New Report: Private Security Industry Can Pump $230 Million Into Philadelphia And Improve Public Safety

New Report: Private Security Industry Can Pump $230 Million Into Philadelphia And Improve Public Safety

Philadelphia, PA – A new report released today details how raising wage and benefit standards for more than 3,000 private security officers in Philadelphia could pump $230 million into the local economy and improve public safety. The report, Securing Our Future: Security Officers Standing Up for Good Jobs and a Better Philadelphia which will be presented at a City Council hearing on Monday, May 21st also shows adequate pay keeps more experienced security officers on the job and better enables officers to respond to – and help prevent – emergency situations.

“This report provides important evidence illustrating how raising standards for the men and women who keep us safe is a critical matter of public safety,” said Mark Price, PhD, Labor Economist, Keystone Research Center. “Paying livable wages and benefits is not just a matter of fairness and a responsible business practice, but it saves taxpayers millions of dollars with a rare opportunity to boost our economy.”

The 32BJ SEIU report, based on extensive worker surveys and data from the Bureau of Labor Statistics and U.S. Census Bureau found that increasing pay to help the average security officer with two children would mean their families would no longer qualify for food stamps. This would provide $140 million for Philadelphia’s security officers and their families over the next decade, potentially generating hundreds of millions of dollars in economic activity for the city.

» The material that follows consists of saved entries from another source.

Lemma groupMembers_key start history uid uid' :
  Mongo.num_key uid = Mongo.num_key uid' →
  groupMembers start history uid = groupMembers start history uid'.
Proof.
  intros Hk. unfold groupMembers. apply List.filter_ext. intros h.
  unfold Mongo.num_eq. by rewrite Hk.
Qed.

Lemma leaderGroups_length start history :
  length (leaderGroups acc_sum acc_avg start history)
  = length (minersInWindow start history).
Proof.
  unfold leaderGroups, minersInWindow.
  rewrite sort_by_perm, length_fmap.
  pose proof (group_by_grouped MinerHistoryDoc.minerUid
                (List.filter (inWindow start) history)) as [Hm Hd Hc].
  rewrite <- (length_fmap (λ g, Mongo.num_key g.1)).
  apply Permutation_length, NoDup_Permutation;
    [exact Hd|apply NoDup_remove_dups|].
  intros k. rewrite elem_of_remove_dups. split.
  - intros ([k0 xs] & -> & Hin)%list_elem_of_fmap. simpl.
    destruct (Hm _ _ Hin) as [Hxs Hne].
    destruct xs as [|y xs]; [done|].
    assert (y ∈ y :: xs) as Hy by (by left).
    rewrite Hxs in Hy. apply elem_of_List_filter in Hy as [Hy Hk].
    apply num_eq_key in Hk. rewrite Hk.
    apply list_elem_of_fmap. eauto.
  - intros (h & -> & Hh)%list_elem_of_fmap. by apply Hc.
Qed.

(** C7.  With a limit the store accepts, the leaderboard is produced and:
    - its length is the smaller of [limit] and the number of miners with a
      history entry in the window;
    - the entry at position [i] has rank [i + 1], so the ranks are 1..N;
    - total rewards do not increase along the list, in the store's order on
      numbers;
    - every entry stands for the non-empty group of the history entries of
      its miner whose timestamp is at or after the start of the window: its
      participationCount is their number and its totalRewards the store's
      sum of their scores;
    - no two entries are for the same miner;
    - a miner of the window that is not listed has a total no larger than
      that of any listed entry, and when the list is shorter than [limit]
      every miner of the window is listed. *)
Theorem leaderboard_ranking
    (zone : Zone.t) (limit : Z) (timeRange : string) (now : Z) (st : Store) :
  limit_ok limit = true →
  let start := startDate zone timeRange now in
  let members (uid : number) := groupMembers start (MinerHistory st) uid in
  let listed (es : list LeaderboardEntry.t) (uid : number) :=
    ∃ e, e ∈ es ∧ Mongo.num_eq (LeaderboardEntry.minerUid e) uid = true in
  ∃ es,
    leaderboard acc_sum acc_avg toFixed Number_of_string String_of_number
      zone (Some limit) timeRange now st = Some es
    ∧ length es
      = (Z.to_nat limit `min` length (minersInWindow start (MinerHistory st)))%nat
    ∧ (∀ i e, es !! i = Some e → LeaderboardEntry.rank e = (i + 1)%nat)
    ∧ LeaderboardEntry.rank <$> es = seq 1 (length es)
    ∧ (∀ i j a b,
         (i < j)%nat → es !! i = Some a → es !! j = Some b →
         Mongo.key_leb (Mongo.num_key (LeaderboardEntry.totalRewards b))
                       (Mongo.num_key (LeaderboardEntry.totalRewards a)) = true)
    ∧ (∀ e, e ∈ es →
            members (LeaderboardEntry.minerUid e) ≠ []
            ∧ (∀ h, h ∈ members (LeaderboardEntry.minerUid e) ↔
                    h ∈ MinerHistory st
                    ∧ start ≤ MinerHistoryDoc.timestamp h
                    ∧ Mongo.num_eq (LeaderboardEntry.minerUid e)
                                   (MinerHistoryDoc.minerUid h) = true)
            ∧ LeaderboardEntry.participationCount e
              = length (members (LeaderboardEntry.minerUid e))
            ∧ LeaderboardEntry.totalRewards e
              = acc_sum (omap MinerHistoryDoc.rewardScore
                           (members (LeaderboardEntry.minerUid e))))
    ∧ (∀ i j a b,
         i ≠ j → es !! i = Some a → es !! j = Some b →
         Mongo.num_eq (LeaderboardEntry.minerUid a)
                      (LeaderboardEntry.minerUid b) = false)
    ∧ (∀ h, h ∈ MinerHistory st → start ≤ MinerHistoryDoc.timestamp h →
            listed es (MinerHistoryDoc.minerUid h)
            ∨ ((Z.to_nat limit ≤ length es)%nat
               ∧ ∀ e, e ∈ es →
                      Mongo.key_leb
                        (Mongo.num_key
                           (acc_sum (omap MinerHistoryDoc.rewardScore
                                       (members (MinerHistoryDoc.minerUid h)))))
                        (Mongo.num_key (LeaderboardEntry.totalRewards e))
                      = true)).
Proof.
  intros Hok start members listed. subst start. unfold leaderboard. rewrite Hok.
  set (start := startDate zone timeRange now) in *.
  set (gs := leaderGroups acc_sum acc_avg start (MinerHistory st)).
  set (entry := leaderboardEntry toFixed Number_of_string String_of_number).
  eexists. split; [reflexivity|].
  assert (∀ i e, imap entry (take (Z.to_nat limit) gs) !! i = Some e →
            ∃ g, gs !! i = Some g ∧ (i < Z.to_nat limit)%nat ∧ e = entry i g)
    as Hlookup.
  { intros i e. rewrite list_lookup_imap.
    intros (g & [Hg Hi]%lookup_take_Some & ->)%fmap_Some. eauto. }
  assert (length (imap entry (take (Z.to_nat limit) gs))
          = (Z.to_nat limit `min` length gs)%nat) as Hlen.
  { by rewrite length_imap, length_take. }
  split_and!.
  - rewrite Hlen. unfold gs. by rewrite leaderGroups_length.
  - intros i e (g & _ & _ & ->)%Hlookup. done.
  - apply list_eq. intros i. rewrite list_lookup_fmap.
    destruct (imap entry (take (Z.to_nat limit) gs) !! i) as [e|] eqn:E; simpl.
    + apply lookup_lt_Some in E as Hi.
      apply Hlookup in E as (g & _ & _ & ->). simpl.
      rewrite lookup_seq_lt by done. f_equal. lia.
    + apply lookup_ge_None in E. symmetry. apply lookup_ge_None.
      by rewrite length_seq.
  - intros i j a b Hij (ga & Ha & _ & ->)%Hlookup (gb & Hb & _ & ->)%Hlookup.
    simpl. apply (StronglySorted_lookup _ _ _ _ _ _
                    (leaderGroups_sorted start (MinerHistory st)) Hij Ha Hb).
  - intros e (i & (g & Hg & _ & ->)%Hlookup)%list_elem_of_lookup.
    apply list_elem_of_lookup_2 in Hg.
    destruct (leaderGroups_members _ _ _ Hg) as (Hne & Hcount & Htotal).
    unfold members. simpl. split_and!; try done.
    intros h. unfold groupMembers.
    rewrite !elem_of_List_filter. unfold inWindow. rewrite Z.leb_le. tauto.
  - intros i j a b Hij (ga & Ha & _ & ->)%Hlookup (gb & Hb & _ & ->)%Hlookup.
    simpl. apply num_eq_false_key. intros Heq.
    apply Hij.
    eapply (NoDup_lookup _ i j (Mongo.num_key (LeaderGroup._id ga))
              (leaderGroups_distinct start (MinerHistory st)));
      rewrite list_lookup_fmap; fold gs; [by rewrite Ha|by rewrite Hb, Heq].
  - intros h Hh Hts.
    destruct (leaderGroups_cover start (MinerHistory st) h) as (g & Hg & Hk).
    { apply elem_of_List_filter. unfold inWindow. by rewrite Z.leb_le. }
    pose proof (leaderGroups_members _ _ _ Hg) as (_ & _ & Htotal).
    apply list_elem_of_lookup in Hg as [j Hj]. fold gs in Hj.
    destruct (decide (j < Z.to_nat limit)%nat) as [Hlt|Hge].
    + left. exists (entry j g). split; [|done].
      apply list_elem_of_lookup. exists j.
      by rewrite list_lookup_imap, lookup_take_lt, Hj.
    + right. apply lookup_lt_Some in Hj as Hjlen. split; [rewrite Hlen; lia|].
      intros e (i & (gi & Hi & Hilt & ->)%Hlookup)%list_elem_of_lookup. simpl.
      apply num_eq_key in Hk.
      unfold members. rewrite <- (groupMembers_key _ _ _ _ Hk), <- Htotal.
      apply (StronglySorted_lookup _ _ i j _ _
               (leaderGroups_sorted start (MinerHistory st))); [lia|done..].
Qed.

End LeaderboardProperties.

(** * The properties on the sample run *)

Lemma recordMinerReward_first_match_witness :
  isNotFoundError
    (recordMinerReward "s1" (Some 7%float) (Some 1%float) None 1004 Sample.responded).2
  ∧ status
      (recordMinerReward "s1" (Some 2%float) (Some 5%float) (Some "good") 1004
         Sample.responded).2 = 200.
Proof.
  split.
  - apply (recordMinerReward_first_match "s1" 7%float 1%float None 1004
             Sample.responded).
    right. eexists. split; [vm_compute; reflexivity|].
    intros r Hr. apply list_elem_of_In in Hr. vm_compute in Hr.
    destruct Hr as [<-|[<-|[<-|[]]]]; reflexivity.
  - eapply (proj2 (recordMinerReward_first_match "s1" 2%float 5%float
                     (Some "good") 1004 Sample.responded)) with (i := 1%nat).
    + vm_compute. reflexivity.
    + vm_compute. reflexivity.
    + reflexivity.
    + intros j r' Hj Hr'. destruct j as [|j]; [|lia].
      vm_compute in Hr'. by injection Hr' as <-.
Defined.

(** The second reward for miner 2 lands on the same, first, entry of miner 2
    and, having no reason, keeps the reason of the first reward; the later
    entry of miner 2 never gets a reward. *)
Example rewarded_entries :
  (λ r, (MinerResponse.minerUid r, MinerResponse.githubUrl r,
         MinerResponse.rewardScore r, MinerResponse.rewardReason r))
    <$> default [] (Session.minerResponses <$> ValidationSession Sample.rewarded !! "s1")
  = [(1%float, None, Some 4%float, Some "ok");
     (2%float, Some "url-a", Some 3%float, Some "good");
     (2%float, Some "url-b", None, None)].
Proof. vm_compute. reflexivity. Qed.

Lemma recordRewardsBatch_metrics_witness :
  status
    (recordRewardsBatch "s1" (Some [1%float; 2%float])
       (Some [5%float; (-1)%float]) "u1" 2000 (λ i, 2000 + Z.of_nat i)
       Sample.responded).2 = 200
  ∧ ∃ s',
      ValidationSession
        (recordRewardsBatch "s1" (Some [1%float; 2%float])
           (Some [5%float; (-1)%float]) "u1" 2000 (λ i, 2000 + Z.of_nat i)
           Sample.responded).1 !! "s1" = Some s'
      ∧ ValidationMetrics.successRate (Session.metrics s') = Some 50%float
      ∧ ValidationMetrics.averageRewardScore (Session.metrics s') = Some 2%float
      ∧ ValidationMetrics.failureCount (Session.metrics s') = Some 1%float
      ∧ length (Session.computedRewards s') = 2%nat.
Proof.
  edestruct (recordRewardsBatch_metrics "s1" [1%float; 2%float]
               [5%float; (-1)%float] "u1" 2000 (λ i, 2000 + Z.of_nat i)
               Sample.responded)
    as (_ & _ & Hex & _).
  - vm_compute. reflexivity.
  - reflexivity.
  - intros u Hu. by apply elem_of_nil in Hu.
  - exact (Hex eq_refl eq_refl).
Defined.

(** C2, the claim as stated fails: with rewards [Infinity, -Infinity], which
    a JSON body carries as [1e999, -1e999], the two arrays have length 2 and
    the session is stored, but the mean is NaN; the call answers 500 and the
    session keeps the computedRewards and the metrics it had, none. *)
Lemma batch_with_NaN_mean_refused :
  (λ res : Store * Response,
     status res.2 = 500
     ∧ ValidationSession res.1 !! "s1" = ValidationSession Sample.responded !! "s1"
     ∧ Session.computedRewards <$> ValidationSession res.1 !! "s1" = Some []
     ∧ Session.metrics <$> ValidationSession res.1 !! "s1"
       = Some ValidationMetrics.empty)
    (recordRewardsBatch "s1" (Some [1%float; 2%float])
       (Some [PrimFloat.infinity; PrimFloat.neg_infinity]) "u1" 2000
       (λ _, 2000) Sample.responded).
Proof. vm_compute. done. Qed.

(** C3, the claim as stated fails: recordChallenge on the completed sample
    session answers 200 and sets its state to [in_progress]. *)
Lemma completed_session_reopened :
  Session.state <$> ValidationSession Sample.completed !! "s1"
  = Some State.completed
  ∧ status (run (RecordChallenge "s1" (Some "p") None None None 3000)
              Sample.completed).2 = 200
  ∧ Session.state
      <$> ValidationSession
            (run (RecordChallenge "s1" (Some "p") None None None 3000)
               Sample.completed).1 !! "s1"
    = Some State.in_progress.
Proof. split_and!; vm_compute; reflexivity. Qed.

The median hourly wage for officers, who protect commercial office buildings, hospitals, government offices and universities is just $10, with some reporting earning as little as $8 an hour. Few have benefits that include quality health care or paid sick or vacation days.

The paper illustrates how just compensation translates into reduced turnover and improved training. For example, in New York City buildings where security officers are union and earn more than their union counterparts have significantly less turnover than buildings with non-union security officers.

As the largest union of security officers, 32BJ SEIU has raised the industry’s wage, benefit and training standards in New York and Washington, DC. With more than 120,000 members, including 10,000 in the Philadelphia area, 32BJ is the largest property services union in the country.